=== Task to complete ===
Return every line in the entries below where the word "intros" shows up.

=== Supplied material ===
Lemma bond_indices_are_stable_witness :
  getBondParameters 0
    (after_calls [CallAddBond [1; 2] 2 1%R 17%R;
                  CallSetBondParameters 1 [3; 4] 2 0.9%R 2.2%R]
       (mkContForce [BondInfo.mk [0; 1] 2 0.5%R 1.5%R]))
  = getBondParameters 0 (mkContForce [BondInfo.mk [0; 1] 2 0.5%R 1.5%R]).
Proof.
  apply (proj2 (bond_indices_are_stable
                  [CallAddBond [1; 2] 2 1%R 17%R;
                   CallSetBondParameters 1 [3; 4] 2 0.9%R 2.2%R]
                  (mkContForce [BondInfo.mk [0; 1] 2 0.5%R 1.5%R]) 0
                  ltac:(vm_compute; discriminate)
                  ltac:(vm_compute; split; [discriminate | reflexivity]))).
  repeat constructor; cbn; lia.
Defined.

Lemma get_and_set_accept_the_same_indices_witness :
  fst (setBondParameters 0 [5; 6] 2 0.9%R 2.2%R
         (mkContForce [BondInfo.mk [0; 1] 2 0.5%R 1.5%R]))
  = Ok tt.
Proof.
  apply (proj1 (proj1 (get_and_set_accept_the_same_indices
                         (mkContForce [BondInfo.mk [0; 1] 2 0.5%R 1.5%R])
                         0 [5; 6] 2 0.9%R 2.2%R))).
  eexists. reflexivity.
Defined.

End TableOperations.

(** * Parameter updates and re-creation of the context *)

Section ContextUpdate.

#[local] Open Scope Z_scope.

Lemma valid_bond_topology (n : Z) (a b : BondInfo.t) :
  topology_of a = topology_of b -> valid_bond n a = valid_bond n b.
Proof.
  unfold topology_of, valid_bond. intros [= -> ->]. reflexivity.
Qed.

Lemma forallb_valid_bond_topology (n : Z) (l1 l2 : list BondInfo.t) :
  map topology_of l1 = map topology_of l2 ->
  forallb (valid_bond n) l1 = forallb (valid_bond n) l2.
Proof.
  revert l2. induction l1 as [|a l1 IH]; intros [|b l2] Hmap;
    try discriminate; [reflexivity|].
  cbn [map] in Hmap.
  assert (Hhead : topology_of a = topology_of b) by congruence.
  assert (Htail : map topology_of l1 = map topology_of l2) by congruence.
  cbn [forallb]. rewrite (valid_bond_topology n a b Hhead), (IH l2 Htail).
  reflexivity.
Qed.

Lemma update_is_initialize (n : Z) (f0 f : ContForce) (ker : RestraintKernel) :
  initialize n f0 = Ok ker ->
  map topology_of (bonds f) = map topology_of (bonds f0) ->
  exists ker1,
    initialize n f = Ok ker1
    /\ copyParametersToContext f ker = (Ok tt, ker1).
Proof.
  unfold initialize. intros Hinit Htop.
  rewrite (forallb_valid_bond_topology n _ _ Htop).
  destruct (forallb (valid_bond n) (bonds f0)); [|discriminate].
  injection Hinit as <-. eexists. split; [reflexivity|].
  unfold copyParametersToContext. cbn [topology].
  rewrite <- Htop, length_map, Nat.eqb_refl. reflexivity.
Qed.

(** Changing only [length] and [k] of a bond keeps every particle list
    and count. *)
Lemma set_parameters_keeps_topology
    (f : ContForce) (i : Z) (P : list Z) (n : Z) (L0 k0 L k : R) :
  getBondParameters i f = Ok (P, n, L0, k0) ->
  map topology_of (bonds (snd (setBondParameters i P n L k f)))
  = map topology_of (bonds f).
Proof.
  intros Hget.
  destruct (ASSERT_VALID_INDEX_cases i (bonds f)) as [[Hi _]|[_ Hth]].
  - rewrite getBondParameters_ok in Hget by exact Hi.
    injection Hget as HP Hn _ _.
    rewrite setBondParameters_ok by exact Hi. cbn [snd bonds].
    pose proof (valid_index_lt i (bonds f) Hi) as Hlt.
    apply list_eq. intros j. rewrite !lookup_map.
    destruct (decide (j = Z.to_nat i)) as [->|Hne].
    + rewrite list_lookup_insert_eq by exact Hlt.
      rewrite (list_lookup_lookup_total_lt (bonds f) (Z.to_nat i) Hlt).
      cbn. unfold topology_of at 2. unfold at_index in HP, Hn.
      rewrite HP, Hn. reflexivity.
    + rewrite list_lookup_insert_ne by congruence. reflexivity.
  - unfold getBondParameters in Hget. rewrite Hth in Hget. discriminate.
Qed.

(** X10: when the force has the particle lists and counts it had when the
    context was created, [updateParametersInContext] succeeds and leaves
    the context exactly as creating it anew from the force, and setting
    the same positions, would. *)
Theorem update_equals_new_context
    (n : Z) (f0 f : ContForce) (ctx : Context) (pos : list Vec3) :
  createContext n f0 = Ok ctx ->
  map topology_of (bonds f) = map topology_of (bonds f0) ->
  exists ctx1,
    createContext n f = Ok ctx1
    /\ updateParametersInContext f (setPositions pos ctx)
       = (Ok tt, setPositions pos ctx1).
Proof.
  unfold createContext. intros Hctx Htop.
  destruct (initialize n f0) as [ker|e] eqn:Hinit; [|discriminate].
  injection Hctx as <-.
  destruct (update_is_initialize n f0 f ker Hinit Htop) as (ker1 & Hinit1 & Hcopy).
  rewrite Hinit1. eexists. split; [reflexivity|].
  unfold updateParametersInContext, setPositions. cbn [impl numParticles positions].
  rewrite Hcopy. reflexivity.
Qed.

=== Task output ===
  unfold topology_of, valid_bond. intros [= -> ->]. reflexivity.
  revert l2. induction l1 as [|a l1 IH]; intros [|b l2] Hmap;
  unfold initialize. intros Hinit Htop.
  intros Hget.
    apply list_eq. intros j. rewrite !lookup_map.
  unfold createContext. intros Hctx Htop.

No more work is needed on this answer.